Whenever a line in the listing contains "values", copy that line.

──────── Data to examine ────────

(** [retain_vec]: the write cursor swaps each kept element down; [None] where the mask is
    longer than the vector. *)
Fixpoint retain_loop {T} (v : list T) (mask : list bool) (read write : nat) : option (list T * nat) :=
  match mask with
  | [] => Some (v, write)
  | keep :: mask =>
      if (keep : bool) then
        if write =? read then retain_loop v mask (S read) (S write)
        else
          a ← v !! write; b ← v !! read;
          retain_loop (<[read := a]> (<[write := b]> v)) mask (S read) (S write)
      else retain_loop v mask (S read) write
  end.

Definition retain_vec {T} (v : list T) (mask : list bool) : option (list T) :=
  '(v, write) ← retain_loop v mask 0 0; Some (take write v).

(** [retain] of a union: the dense number of each kept row. *)
Fixpoint new_rows (mask : list bool) (next : nat) : list (option nat) :=
  match mask with
  | [] => []
  | keep :: mask => (if (keep : bool) then Some next else None) :: new_rows mask (if keep then S next else next)
  end.

(** [retain]. *)
Fixpoint retain (c : ColumnValue) (mask : list bool) : option ColumnValue :=
  n ← len c;
  if length mask =? n then
    match c with
    | Units _ => Some (Units (countb id mask))
    | Ints v => r ← retain_vec v mask; Some (Ints r)
    | UInts v => r ← retain_vec v mask; Some (UInts r)
    | Strings v => r ← retain_vec v mask; Some (Strings r)
    | Variants v => r ← retain_vec v mask; Some (Variants r)
    | Bools v => r ← retain_vec v mask; Some (Bools r)
    | FunctionBindings inputs outputs =>
        i ← retain inputs mask; o ← retain outputs mask; Some (FunctionBindings i o)
    | Records r => r ← mapM (fun '(k, v) => x ← retain v mask; Some (k, x)) r; Some (Records r)
    | Union arms =>
        let new_row := new_rows mask 0 in
        arms ← mapM (fun '(k, arm) =>
          picked ← mapM (fun '(row, slot) => new ← new_row !! row; Some (new, slot)) (row_slots arm);
          let picked := omap (fun '(new, slot) => row ← new; Some (row, slot)) picked in
          values ← select_indices (arm_values arm) (map snd picked);
          Some (k, MkArm (map fst picked) values)) arms;
        Some (Union arms)
    end
  else None.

────────

■ The answer:
          values ← select_indices (arm_values arm) (map snd picked);
          Some (k, MkArm (map fst picked) values)) arms;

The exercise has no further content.